*** MATERIAL SHOWN ***
Lemma allow_reads ms l : Forall (λ m, m ∈ ruleSkipModuleWhiteList) ms → parseActionArgs (join (map quoted ms) $", ") = (l, []) →
  reads ($"RF.Allow(" ++ join (map quoted ms) $", " ++ $");") ($"RF.Allow(" ++ join (map hollow ms) $", " ++ $");") (mkInfo RuleActionAllow l 0).
Proof.
  intros Hms Hl. set (args := join (map quoted ms) $", ") in *. set (gap := join (map hollow ms) $", ").
  assert (Hs : sound ($"RF.Allow(" ++ args ++ $");") ($"RF.Allow(" ++ gap ++ $");")).
  { apply sound_before; [by vm_compute|]. apply args_sound; [done|done|by cbn|]. by apply sound_code; vm_compute. }
  split; [apply Hs|]. split; [apply Hs|]. exists (3%nat, mkCall $"Allow" 9 (length gap) (length gap + 10)). split; [|split].
  - rewrite <- !app_assoc. change ($");" ++ trail) with (")"%char :: ($";" ++ trail)). set (rest := $";" ++ trail).
    pose proof (allow_call gap rest (hollow_free ms)) as Em. unfold find_all, lead, nl. change (([chr 10] ++ [chr 9; chr 9]) ++ ?x) with (chr 10 :: chr 9 :: chr 9 :: x).
    cbn [scan]. change (m_action None _) with (@None (call * nat)). cbn match. change (m_action (Some (chr 10)) _) with (@None (call * nat)). cbn match.
    change (m_action (Some (chr 9)) (chr 9 :: _)) with (@None (call * nat)). cbn match.
    change ($"RF.Allow(" ++ ?x) with ("R"%char :: ($"F.Allow(" ++ x)) in Em |- *. cbn [scan]. rewrite Em. f_equal. 
    change (")"%char :: rest) with ($")" ++ rest). rewrite (app_assoc gap), (app_assoc $"F.Allow(").
    rewrite scan_skip by (rewrite !length_app; change (length $"F.Allow(") with 8%nat; change (length $")") with 1%nat; lia). unfold rest, trail. cbn [nl app]. reflexivity.
  - cbn [fst snd arg_start arg_len]. unfold gap. rewrite hollow_length. fold args. rewrite !length_app. change (length lead) with 3%nat. change (length $"RF.Allow(") with 9%nat. lia.
  - cbn [fst snd fnName]. unfold raw_args. cbn [fst snd arg_start arg_len]. unfold gap. rewrite hollow_length. fold args.
    rewrite (proj2 (Nat.leb_le _ _)) by (rewrite !length_app; change (length lead) with 3%nat; change (length $"RF.Allow(") with 9%nat; lia). unfold slice.
    change (0 + 3 + 9)%nat with 12%nat. rewrite Nat.add_sub_swap, Nat.sub_diag by lia. rewrite <- !app_assoc. change (drop 12 _) with (args ++ ($");" ++ trail)). cbn [Nat.add]. rewrite take_app_length.
    unfold read_call. rewrite !bool_decide_false by done. rewrite bool_decide_true by done. by rewrite Hl.
Qed.
End allow_facts.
*** End of MATERIAL SHOWN ***
▸ WORK INSTRUCTION
Repeat each record word for word.

▸ EXERCISE RESULT
Lemma allow_reads ms l : Forall (λ m, m ∈ ruleSkipModuleWhiteList) ms → parseActionArgs (join (map quoted ms) $", ") = (l, []) →
  reads ($"RF.Allow(" ++ join (map quoted ms) $", " ++ $");") ($"RF.Allow(" ++ join (map hollow ms) $", " ++ $");") (mkInfo RuleActionAllow l 0).
Proof.
  intros Hms Hl. set (args := join (map quoted ms) $", ") in *. set (gap := join (map hollow ms) $", ").
  assert (Hs : sound ($"RF.Allow(" ++ args ++ $");") ($"RF.Allow(" ++ gap ++ $");")).
  { apply sound_before; [by vm_compute|]. apply args_sound; [done|done|by cbn|]. by apply sound_code; vm_compute. }
  split; [apply Hs|]. split; [apply Hs|]. exists (3%nat, mkCall $"Allow" 9 (length gap) (length gap + 10)). split; [|split].
  - rewrite <- !app_assoc. change ($");" ++ trail) with (")"%char :: ($";" ++ trail)). set (rest := $";" ++ trail).
    pose proof (allow_call gap rest (hollow_free ms)) as Em. unfold find_all, lead, nl. change (([chr 10] ++ [chr 9; chr 9]) ++ ?x) with (chr 10 :: chr 9 :: chr 9 :: x).
    cbn [scan]. change (m_action None _) with (@None (call * nat)). cbn match. change (m_action (Some (chr 10)) _) with (@None (call * nat)). cbn match.
    change (m_action (Some (chr 9)) (chr 9 :: _)) with (@None (call * nat)). cbn match.
    change ($"RF.Allow(" ++ ?x) with ("R"%char :: ($"F.Allow(" ++ x)) in Em |- *. cbn [scan]. rewrite Em. f_equal. 
    change (")"%char :: rest) with ($")" ++ rest). rewrite (app_assoc gap), (app_assoc $"F.Allow(").
    rewrite scan_skip by (rewrite !length_app; change (length $"F.Allow(") with 8%nat; change (length $")") with 1%nat; lia). unfold rest, trail. cbn [nl app]. reflexivity.
  - cbn [fst snd arg_start arg_len]. unfold gap. rewrite hollow_length. fold args. rewrite !length_app. change (length lead) with 3%nat. change (length $"RF.Allow(") with 9%nat. lia.
  - cbn [fst snd fnName]. unfold raw_args. cbn [fst snd arg_start arg_len]. unfold gap. rewrite hollow_length. fold args.
    rewrite (proj2 (Nat.leb_le _ _)) by (rewrite !length_app; change (length lead) with 3%nat; change (length $"RF.Allow(") with 9%nat; lia). unfold slice.
    change (0 + 3 + 9)%nat with 12%nat. rewrite Nat.add_sub_swap, Nat.sub_diag by lia. rewrite <- !app_assoc. change (drop 12 _) with (args ++ ($");" ++ trail)). cbn [Nat.add]. rewrite take_app_length.
    unfold read_call. rewrite !bool_decide_false by done. rewrite bool_decide_true by done. by rewrite Hl.
Qed.
End allow_facts.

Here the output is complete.